AI Accurately Predicts Political Leanings from Expressionless Faces: Stanford Research Published in Top Journal

Facial recognition AI predicting political stance sparks privacy controversy.

AI facial recognition technology can now identify a person's political leanings from an expressionless face with surprising accuracy. A Stanford University study found that AI can precisely identify political orientation even from a seemingly expressionless face.

This study has been published in the journal American Psychologist. The research raises serious privacy concerns, especially regarding facial recognition without individual consent. The paper's author, Michal Kosinski, stated that his upbringing behind the Iron Curtain made him acutely aware of the risks of surveillance.

The research team recruited 591 participants and controlled the photography environment to ensure consistency of the photos. They used facial recognition algorithms to process the photos, extract facial feature descriptors, and use them to predict political orientation. The results showed that the algorithm could predict political orientation with a correlation coefficient of 0.22.

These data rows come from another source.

Definition unwind_create (config : SourceMiddlewareConfig) : outcome MiddlewareSetupError (SourceMiddleware (S:=S)) :=
  match from_value (A:=gmap string (list UnwindMapping)) (mw_config config) with
  | Err e => Err (InvalidConfiguration ("Invalid configuration: " +:+ e))
  | Panic => Panic
  | Ok mappings => Ok (unwind_process {| unwind_mappings := mappings |})
  end.

Definition unwind_factory : SourceMiddlewareFactory S :=
  {| factory_name := "unwind"; factory_create := unwind_create |}.
End unwind.

(** ** Map *)

Section map.
Context {JN : JsonNumber} {JP : JsonPath} {JT : JsonText} {C : Chrono} {T : ChronoText} {S : Type}.

Inductive MapOperation := MapInsert | MapUpdate | MapDelete.

Inductive MapElementType :=
| MapNode
| MapRelation (in_node_id out_node_id : JsonPathExpression).

Record SourceMappedOutput := {
  mo_op : option MapOperation;
  mo_selector : option JsonPathExpression;
  mo_label : option string;
  mo_id : option JsonPathExpression;
  mo_element_type : option MapElementType;
  mo_condition : option JsonPathExpression;
  mo_properties : btree string JsonPathExpression;
}.

Record SourceMappedOperations := {
  mops_insert : list SourceMappedOutput;
  mops_update : list SourceMappedOutput;
  mops_delete : list SourceMappedOutput;
}.

Record Map := { map_mappings : gmap string SourceMappedOperations }.

(** The operations of the kind of a change, and the default operation *)
Definition mappings_for (source_change : SourceChange) (mappings : SourceMappedOperations) : list SourceMappedOutput :=
  match source_change with
  | Insert _ => mops_insert mappings
  | Update _ => mops_update mappings
  | Delete _ => mops_delete mappings
  | Future _ => []
  end.

Definition default_op (source_change : SourceChange) : option MapOperation :=
  match source_change with
  | Insert _ => Some MapInsert
  | Update _ => Some MapUpdate
  | Delete _ => Some MapDelete
  | Future _ => None
  end.

(** A deleted element is seen as a node without properties. *)
Definition mapped_element (source_change : SourceChange) : option Element :=
  match source_change with
  | Insert element | Update element => Some element
  | Delete metadata => Some (Node metadata [])
  | Future _ => None
  end.

(** The id that an expression selects; a value that is no text is printed. *)
Definition select_id (e : JsonPathExpression) (source_obj : Value) : option string :=
  id ← execute_one e source_obj;
  Some match as_str id with Some id => id | None => value_to_string id end.

Definition with_element_id (id : string) (m : ElementMetadata) : ElementMetadata :=
  {| reference := {| source_id := source_id (reference m); element_id := id |}; labels := labels m; effective_from := effective_from m |}.
Definition with_labels (l : list string) (m : ElementMetadata) : ElementMetadata :=
  {| reference := reference m; labels := l; effective_from := effective_from m |}.

(** A property whose expression selects nothing is left out. *)
Definition mapped_properties (mapping : SourceMappedOutput) (source_obj : Value) : ElementPropertyMap :=
  fold_left (fun properties e =>
    match execute_one e.2 source_obj with
    | Some p => bt_insert e.1 (json_to_element_value p) properties
    | None => properties
    end) (mo_properties mapping) [].

Definition emit (op : MapOperation) (new_element : Element) : SourceChange :=
  match op with
  | MapInsert => Insert new_element
  | MapUpdate => Update new_element
  | MapDelete => Delete (get_metadata new_element)
  end.

(** [None] where the code goes on with the next selected value *)
Definition map_selected (op : MapOperation) (metadata : ElementMetadata) (element : Element) (mapping : SourceMappedOutput)
    (source_obj : Value) : option SourceChange :=
  if condition_met (mo_condition mapping) source_obj then
    new_metadata ← match mo_id mapping with
                   | Some id => id ← select_id id source_obj; Some (with_element_id id metadata)
                   | None => Some metadata
                   end;
    let new_metadata := match mo_label mapping with Some label => with_labels [label] new_metadata | None => new_metadata end in
    let properties := mapped_properties mapping source_obj in
    new_element ← match mo_element_type mapping with
                  | Some MapNode => Some (Node new_metadata properties)
                  | Some (MapRelation in_node_id out_node_id) =>
                      in_node_id ← select_id in_node_id source_obj;
                      out_node_id ← select_id out_node_id source_obj;
                      Some (Relation new_metadata
                              {| source_id := source_id (reference metadata); element_id := in_node_id |}
                              {| source_id := source_id (reference metadata); element_id := out_node_id |} properties)
                  | None =>
                      Some match element with
                           | Node _ _ => Node new_metadata properties
                           | Relation _ in_node out_node _ => Relation new_metadata in_node out_node properties
                           end
                  end;
    Some (emit op new_element)
  else None.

The study also found that 1,026 human raters could predict political orientation from neutral facial images with a correlation coefficient of 0.21, comparable to the algorithm's performance.

In another study, researchers had the model identify 3,401 photos of politicians from the US, UK, and Canada. The results indicated that facial recognition models could predict political orientation from politicians' images with a median accuracy correlation coefficient of 0.13.

A Nature study as early as 2021 pointed out that facial recognition technology could correctly predict a person's political orientation 72% of the time. Another study in 2023 showed that deep learning algorithms could predict political leanings from facial recognition with an accuracy of up to 61%.

However, some netizens believe that AI systems claiming to read people's emotions or other characteristics from facial expressions lack scientific basis. Research in this field remains controversial and requires more rigorous scientific validation.